- Born: December 22, 1884 Baracoa, Cuba
- Died: December 28, 1961 Santiago de Cuba
- Other names: "decano del periodismo"

= Eduardo Abril Amores =

Eduardo Abril Amores was a Cuban newspaper publisher, journalist, essayist, and amateur musician. On December 1, 1917, Abril Amores created the Santiago de Cuba-based newspaper Diario de Cuba. Historians consider this newspaper the most important daily newspaper in Cuba prior to the success of the Cuban Revolution of 1959.

Yamil Sanchez Castellanos of the Spanish language magazine Caliban writes that Abril Amores was:

"a distinguished figure in Cuban journalism and one of the most hard-working intellectuals of the city of Santiago de Cuba during the Republic."
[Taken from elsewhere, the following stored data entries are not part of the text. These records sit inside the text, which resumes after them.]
(** The subject's and the bundle layer's digest, both empty if either is missing. *)
Definition ParseBundleReferrerManifest (raw : string) : res (string * string) :=
  if longer raw MaxBundleManifestBytes
  then Err (OtherError "signing: bundle referrer manifest exceeds 262144 bytes") else
  match unmarshal_bundle_referrer raw with
  | None => Err (OtherError "signing: bundle referrer manifest is not valid JSON")
  | Some r =>
      match br_Subject r with
      | None => Ok ("", "")
      | Some subject =>
          if String.eqb subject "" then Ok ("", "") else
          match List.find (λ l, String.eqb l.1 SigstoreBundleMediaType && negb (String.eqb l.2 "")) (br_Layers r) with
          | Some layer => Ok (subject, layer.2)
          | None => Ok ("", "")
          end
      end
  end.

Record BundleDSSE := mkDSSE { ds_PayloadType : string; ds_Payload : string; ds_Signatures : list string }.

Definition ParseBundleDocument (raw : string) : res BundleDSSE :=
  if longer raw MaxBundleDocumentBytes then Err (OtherError "signing: bundle document exceeds 1048576 bytes") else
  match unmarshal_bundle_document raw with
  | None => Err (OtherError "signing: bundle document is not valid JSON")
  | Some d =>
      if negb (String.eqb (bdoc_MediaType d) "") && negb (String.eqb (bdoc_MediaType d) SigstoreBundleMediaType)
      then Err (OtherError "signing: bundle document mediaType is not the sigstore bundle type") else
      if String.eqb (bdoc_Payload d) "" || String.eqb (bdoc_PayloadType d) ""
      then Err (OtherError "signing: bundle document has no usable dsseEnvelope payload") else
      Ok (mkDSSE (bdoc_PayloadType d) (bdoc_Payload d) (filter (λ s, s ≠ "") (bdoc_Signatures d)))
  end.

Record BundleVerificationMaterial := mkVerificationMaterial { HasCertificate : bool; HasTlogEntry : bool }.

Definition ParseBundleVerificationMaterial (raw : string) : res BundleVerificationMaterial :=
  if longer raw MaxBundleDocumentBytes then Err (OtherError "signing: bundle document exceeds 1048576 bytes") else
  match unmarshal_bundle_material raw with
  | None => Err (OtherError "signing: bundle document is not valid JSON")
  | Some m =>
      let single := match vm_Certificate m with Some c => negb (String.eqb c "") | None => false end in
      let chained := match vm_Chain m with Some cs => existsb (λ c, negb (String.eqb c "")) cs | None => false end in
      Ok (mkVerificationMaterial (single || chained) (0 <? vm_TlogEntries m)%nat)
  end.

(** [strconv.Itoa] of a length. *)
Definition itoa (n : nat) : string := pretty (N.of_nat n).
Definition dsseVersion : string := "DSSEv1".

Definition PAE (payloadType payload : string) : string :=
  foldr String.append ""
    [dsseVersion; " "; itoa (String.length payloadType); " "; payloadType; " ";
     itoa (String.length payload); " "; payload].

Definition CheckBundleClaims (payload digest : string) : res unit :=
  match unmarshal_statement payload with
  | None => Err (OtherError "signing: bundle payload is not valid JSON")
  | Some subjects =>
      match subjects with
      | [] => Err (OtherError "signing: bundle payload has no subject digest")
      | subject :: _ =>
          if String.eqb subject "" then Err (OtherError "signing: bundle payload has no subject digest")
          else if negb (String.eqb subject (trim_prefix "sha256:" digest))
          then Err (OtherError "signing: bundle payload does not bind the digest") else Ok tt
      end
  end.
End Documents.
(* ===== verification/Gate.v ===== *)
(** The gate that bounds concurrent runs ([scanGate], internal/app/regixtry/service.go):
    a counter under a mutex, polled until a slot is free. One poll and one release
    are the atomic steps; workers interleave freely between them. *)
From S2P Require Import Prelude.

(** * Definitions *)

Definition gate_limit (max : Z) : Z := if max <=? 0 then 1 else max.

(** One pass of the loop of [acquire], under the mutex. *)
Definition gate_poll (max inFlight : Z) : option Z :=
  if inFlight <? gate_limit max then Some (inFlight + 1) else None.
Definition gate_release (inFlight : Z) : Z := if 0 <? inFlight then inFlight - 1 else inFlight.

(** ** Workers around a gate *)

(** The counter, the workers polling and the workers between [acquire] and the
    deferred [release]. *)
Record GateState := mkGate { gt_inFlight : Z; gt_waiting : gset nat; gt_running : gset nat }.
Definition newScanGate : GateState := mkGate 0 ∅ ∅.

(** The limit is the caller's: each poll may bring another. *)
Inductive gate_step (g : GateState) : GateState → Prop :=
  | gs_arrive i : i ∉ gt_waiting g → i ∉ gt_running g →
      gate_step g (mkGate (gt_inFlight g) ({[i]} ∪ gt_waiting g) (gt_running g))
  | gs_enter i max n : i ∈ gt_waiting g → gate_poll max (gt_inFlight g) = Some n →
      gate_step g (mkGate n (gt_waiting g ∖ {[i]}) ({[i]} ∪ gt_running g))
  | gs_cancelled i : i ∈ gt_waiting g →
      gate_step g (mkGate (gt_inFlight g) (gt_waiting g ∖ {[i]}) (gt_running g))
  | gs_leave i : i ∈ gt_running g →
      gate_step g (mkGate (gate_release (gt_inFlight g)) (gt_waiting g) (gt_running g ∖ {[i]})).

(** Steps whose polls all bring a limit of at most [limit]. *)
Inductive limited_step (limit : Z) (g : GateState) : GateState → Prop :=
  | ls_other g' : gate_step g g' → gt_inFlight g' ≤ gt_inFlight g → limited_step limit g g'
  | ls_enter i max n : i ∈ gt_waiting g → gate_limit max ≤ limit → gate_poll max (gt_inFlight g) = Some n →
      limited_step limit g (mkGate n (gt_waiting g ∖ {[i]}) ({[i]} ∪ gt_running g)).

(** One worker runs, another waits. *)
Definition one_running : GateState := mkGate 1 {[2%nat]} {[1%nat]}.

(** * Lemmas *)

(** The counter counts the running workers. *)
Definition counted (g : GateState) : Prop :=
  gt_inFlight g = Z.of_nat (size (gt_running g)) ∧ gt_waiting g ## gt_running g.

Lemma gate_poll_Some max n n' : gate_poll max n = Some n' → n < gate_limit max ∧ n' = n + 1.
Proof. unfold gate_poll; destruct (Z.ltb_spec n (gate_limit max)); [by intros [= <-]|done]. Qed.

Lemma gate_step_counted g g' : gate_step g g' → counted g → counted g'.
Proof.
  intros Hs [Hc Hd]; destruct Hs as [i|i max n Hi Hp|i|i Hi]; unfold counted; simpl.
  - split; [done|set_solver].
  - apply gate_poll_Some in Hp as [_ ->]; rewrite size_union, size_singleton by set_solver; split; [lia|set_solver].
  - split; [done|set_solver].
  - rewrite size_difference, size_singleton by set_solver; split; [|set_solver].
    assert (size (gt_running g) ≠ 0%nat) by (intros Hz%size_empty_inv; set_solver).
    unfold gate_release; destruct (Z.ltb_spec 0 (gt_inFlight g)); lia.
Qed.

Lemma limited_is_step limit g g' : limited_step limit g g' → gate_step g g'.
Proof. destruct 1; [done|by eapply gs_enter]. Qed.

(** * Properties *)

(** C36: In every interleaving of workers the gate counts exactly the workers that
    run, never goes negative, and never lets more run than the largest limit any of
    them brought; with limit 1 two never run together. *)
Theorem gate_never_over_limit limit g :
  rtc (limited_step limit) newScanGate g →
  gt_inFlight g = Z.of_nat (size (gt_running g)) ∧ 0 ≤ gt_inFlight g ≤ Z.max limit 0
  ∧ (limit = 1 → ∀ i j, i ∈ gt_running g → j ∈ gt_running g → i = j).
Proof.
  intros Hs; assert (counted g ∧ gt_inFlight g ≤ Z.max limit 0) as [[Hc _] Hle].
  { eapply (rtc_invariant _ (λ g, counted g ∧ gt_inFlight g ≤ Z.max limit 0)); [|exact Hs|by split; [|simpl; lia]].
    intros y z Hyz [Hy Hle]; split; [by eapply gate_step_counted, Hy; eapply limited_is_step|].
    destruct Hyz as [z _ Hz|i max n _ Hm Hp]; [lia|]; apply gate_poll_Some in Hp as [? ->]; simpl; lia. }
  split_and!; [done|lia|lia|]; intros -> i j Hi Hj.
  apply (size_singleton_inv (gt_running g)); [|done..].
  assert (size (gt_running g) ≠ 0%nat) by (intros Hz%size_empty_inv; set_solver); lia.
Qed.

(** C37: No slot is ever lost: whenever a worker waits at a gate in any reachable
    state, either its next poll succeeds, or as many runs as have to end are under
    way, and once they have left its next poll succeeds. *)
Theorem waiting_worker_can_enter g i max :
  rtc gate_step newScanGate g → i ∈ gt_waiting g →
  ∃ g' n, rtc gate_step g g' ∧ i ∈ gt_waiting g' ∧ gt_running g' ⊆ gt_running g ∧ gate_poll max (gt_inFlight g') = Some n.
Proof.
  intros Hr Hi; assert (counted g) as Hc.
  { by eapply (rtc_invariant _ counted); [apply gate_step_counted|exact Hr|]. }
  clear Hr; remember (size (gt_running g)) as k eqn:Hk; revert g Hk Hi Hc.
  induction k as [|k IH]; intros g Hk Hi Hc; pose proof Hc as [Hn _].
  - exists g, (gt_inFlight g + 1); split_and!; [apply rtc_refl|done..|].
    assert (gt_inFlight g < gate_limit max) as Hlt by (unfold gate_limit; destruct (Z.leb_spec max 0); lia).
    unfold gate_poll; by rewrite (proj2 (Z.ltb_lt _ _) Hlt).
  - destruct (set_choose_or_empty (gt_running g)) as [[j Hj]|He]; [|rewrite He, size_empty in Hk; done].
    set (g1 := mkGate (gate_release (gt_inFlight g)) (gt_waiting g) (gt_running g ∖ {[j]})).
    assert (gate_step g g1) as Hs by by apply gs_leave.
    assert (k = size (gt_running g1)) as Hk1 by (simpl; rewrite size_difference, size_singleton by set_solver; lia).
    destruct (IH g1 Hk1 Hi (gate_step_counted _ _ Hs Hc)) as (g' & n & Hs' & Hi' & Hsub & Hp); simpl in Hsub.
    exists g', n; split_and!; [by eapply rtc_l|done|set_solver|done].
Qed.

(** * Witnesses *)

Lemma one_running_reached : rtc (limited_step 1) newScanGate one_running.
Proof.
  eapply rtc_l; [apply ls_other; [apply (gs_arrive newScanGate 1); set_solver|simpl; lia]|].
  eapply rtc_l; [apply (ls_enter 1 _ 1 1 1); [set_solver|vm_compute; discriminate|reflexivity]|].
  eapply rtc_l; [apply ls_other; [apply (gs_arrive _ 2); set_solver|simpl; lia]|].
  replace (mkGate _ _ _) with one_running; [apply rtc_refl|].
  unfold one_running; simpl; f_equal; set_solver.
Qed.

Lemma gate_never_over_limit_witness : 0 ≤ gt_inFlight one_running ≤ 1 ∧ gt_running one_running = {[1%nat]}.
Proof.
  destruct (gate_never_over_limit 1 one_running one_running_reached) as (_ & Hb & _).
  split; [exact Hb|reflexivity].
Defined.

(** The waiting worker enters after the running one has left. *)
Lemma waiting_worker_can_enter_witness :
  ∃ g' n, rtc gate_step one_running g' ∧ 2%nat ∈ gt_waiting g' ∧ gate_poll 1 (gt_inFlight g') = Some n.
Proof.
  destruct (waiting_worker_can_enter one_running 2 1) as (g' & n & Hs & Hi & _ & Hp).
  - eapply rtc_subrel; [|exact one_running_reached]; intros x y Hxy; by eapply limited_is_step.
  - simpl; set_solver.
  - exists g', n; split; [exact Hs|split; [exact Hi|exact Hp]].
Defined.
(* ===== verification/Gc.v ===== *)
(** Blob garbage collection (internal/app/regixtry/service_gc.go): the report and
    the deletion by report. The gate that bounds both to one run at a time is
    modelled on its own (file [Gate], service.go): one request never waits for it. *)
From S2P Require Import Prelude GoStrings Errors Repository Digest GoNumbers Manifest Scope Auth Access.
From S2P Require Import RegPorts RegService.

(** * Definitions *)

Definition gcGraceWindow : Duration := 24 * hour.
Definition gcReportTTL : Duration := 24 * hour.
Definition gcDeleteDisabledMessage : string :=
  "blob garbage collection delete is disabled (REGISTRY_GC_DELETE_ENABLED)".

Definition report_expired (reportID : string) : error :=
  RegError CodeValidation [Lit "gc report "; Quoted reportID; Lit " has expired"].

(** An unmarked blob older than the cutoff is a candidate. *)
Definition is_candidate (cutoff : Time) (marked : list string) (b : BlobFileInfo) : bool :=
  negb (existsb (String.eqb (bfi_Digest b)) marked) && Before (bfi_ModTime b) cutoff.

Definition sweep (cutoff : Time) (marked : list string) (blobs : list BlobFileInfo)
    : list GCReportCandidate :=
  sort_by cand_Digest
    (map (λ b, mkGCCandidate (bfi_Digest b) (bfi_Size b) (bfi_ModTime b) "" "")
       (filter (λ b, is_candidate cutoff marked b = true) blobs)).

Definition sum_sizes (l : list GCReportCandidate) : Z := foldr (λ c n, cand_Size c + n) 0 l.

(** The running totals of the deletion loop. *)
Record GcTally := mkGcTally {
  tl_Outcomes : list GCCandidateOutcome;
  tl_Deleted : Z;
  tl_Bytes : Z;
  tl_Failures : Z;
}.
Definition tally0 : GcTally := mkGcTally [] 0 0 0.

Definition record_outcome (t : GcTally) (digest outcome err : string) : GcTally :=
  mkGcTally (tl_Outcomes t ++ [mkGCOutcome digest outcome err]) (tl_Deleted t) (tl_Bytes t) (tl_Failures t).
Definition record_failure `{UnicodeTables} (t : GcTally) (digest : string) (e : error) : GcTally :=
  mkGcTally (tl_Outcomes t ++ [mkGCOutcome digest GCCandidateOutcomeFailed (error_string e)])
    (tl_Deleted t) (tl_Bytes t) (tl_Failures t + 1).
Definition record_deleted (t : GcTally) (c : GCReportCandidate) : GcTally :=
  mkGcTally (tl_Outcomes t ++ [mkGCOutcome (cand_Digest c) GCCandidateOutcomeDeleted ""])
    (tl_Deleted t + 1) (tl_Bytes t + cand_Size c) (tl_Failures t).

Section Service.
Context {W : Type} `{UnicodeTables, !BlobStore W, !MetadataStore W, !RegRuntime W}.
Variables (svc : RegConfig) (ctx : option Principal).

Definition gcCandidates (now : Time) : M W (list GCReportCandidate * Time) :=
  let cutoff := now - gcGraceWindow in
  let! blobs := ListBlobs in
  let! marked := ListReferencedBlobDigests in
  sret (sweep cutoff marked blobs, cutoff).

Definition actor_id : string := match ctx with Some p => p_UserID p | None => "" end.

Definition ComputeGCReport : M W GCReportDetail :=
  let! now := reg_now in
  let! started := reg_now in
  do! PruneExpiredGCReports now in
  let! computed := gcCandidates now in
  let '(candidates, cutoff) := computed in
  let! id := reg_uuid in
  let! finished := reg_now in
  let report := {|
    gc_ID := id;
    gc_Status := GCReportStatusReported;
    gc_ComputedAt := now;
    gc_ExpiresAt := now + gcReportTTL;
    gc_GraceCutoff := cutoff;
    gc_CandidateCount := Z.of_nat (length candidates);
    gc_CandidateBytes := sum_sizes candidates;
    gc_DurationMillis := (finished - started) / 1000000;
    gc_RequestedBy := actor_id;
    gc_TriggeredInTenant := rc_tenant svc;
    gc_DeletedAt := None;
    gc_DeletedBy := "";
    gc_DeletedCount := 0;
    gc_BytesReclaimed := 0;
    gc_Error := "" |} in
  do! CreateGCReport report candidates in
  sret (mkGCReportDetail report candidates).

Definition GetGCReport (reportID : string) : M W GCReportDetail := meta_GetGCReport reportID.

(** One candidate of the report: retained unless it is still a candidate and
    still unreferenced, and then unlinked. *)
Definition delete_candidate (fresh : list GCReportCandidate) (t : GcTally) (c : GCReportCandidate) : M W GcTally :=
  let d := cand_Digest c in
  if negb (existsb (λ f, String.eqb (cand_Digest f) d) fresh)
  then sret (record_outcome t d GCCandidateOutcomeRetained "") else
  match ParseDigest d with
  | Err e => sret (record_failure t d e)
  | Ok digest =>
      let! referenced := sattempt (IsBlobDigestReferenced d) in
      match referenced with
      | Err e => sret (record_failure t d e)
      | Ok true => sret (record_outcome t d GCCandidateOutcomeRetained "")
      | Ok false =>
          let! removed := sattempt (DeleteBlob digest) in
          match removed with
          | Err e => sret (record_failure t d e)
          | Ok false => sret (record_outcome t d GCCandidateOutcomeMissing "")
          | Ok true => sret (record_deleted t c)
          end
      end
  end.

Fixpoint delete_candidates (fresh : list GCReportCandidate) (t : GcTally) (l : list GCReportCandidate) : M W GcTally :=
  match l with
  | [] => sret t
  | c :: l' => let! t' := delete_candidate fresh t c in delete_candidates fresh t' l'
  end.

Definition DeleteByGCReport (reportID : string) : M W GCReportDetail :=
  if negb (gcDeleteEnabled svc) then sthrow (NewUnsupportedError gcDeleteDisabledMessage) else
  let! detail := meta_GetGCReport reportID in
  if negb (String.eqb (gc_Status (gcd_Report detail)) GCReportStatusReported)
  then sthrow (not_reported reportID) else
  let! now := reg_now in
  if negb (Before now (gc_ExpiresAt (gcd_Report detail))) then sthrow (report_expired reportID) else
  let! computed := gcCandidates now in
  let fresh := computed.1 in
  let! t := delete_candidates fresh tally0 (gcd_Candidates detail) in
  let outcomeError :=
    if 0 <? tl_Failures t
    then String.append (decimal (tl_Failures t)) (String.append " of "
           (String.append (decimal (Z.of_nat (length (gcd_Candidates detail)))) " unlinks failed"))
    else "" in
  let outcome := mkGCDeleteOutcome now actor_id (tl_Deleted t) (tl_Bytes t) outcomeError (tl_Outcomes t) in
  do! MarkGCReportDeleted reportID outcome in
  meta_GetGCReport reportID.
End Service.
The journalist Eric Caraballoso of On Cuba News writes that:

"...Eduardo Abril Amores would have a deep impact on the society of Santiago de Cuba and all of eastern Cuba in the first half of the 20th century... Eduardo Abril Amores was known as the dean of journalism in Santiago in the first decades of the 20th century. This is no small feat. In a land so fertile in journalists and writers since colonial times, earning such a distinction undoubtedly reveals the respect and admiration he has earned among colleagues and readers."

Abril Amores hired his nephew, Abril Lamarque as an artist for Diario de Cuba. Lamarque engaged in political caricatures; mocking Mario García Menocal and critiquing US intervention. One of these caricatures almost got Lamarque arrested and/or killed, until the political figure he mocked learned that the artist was so young.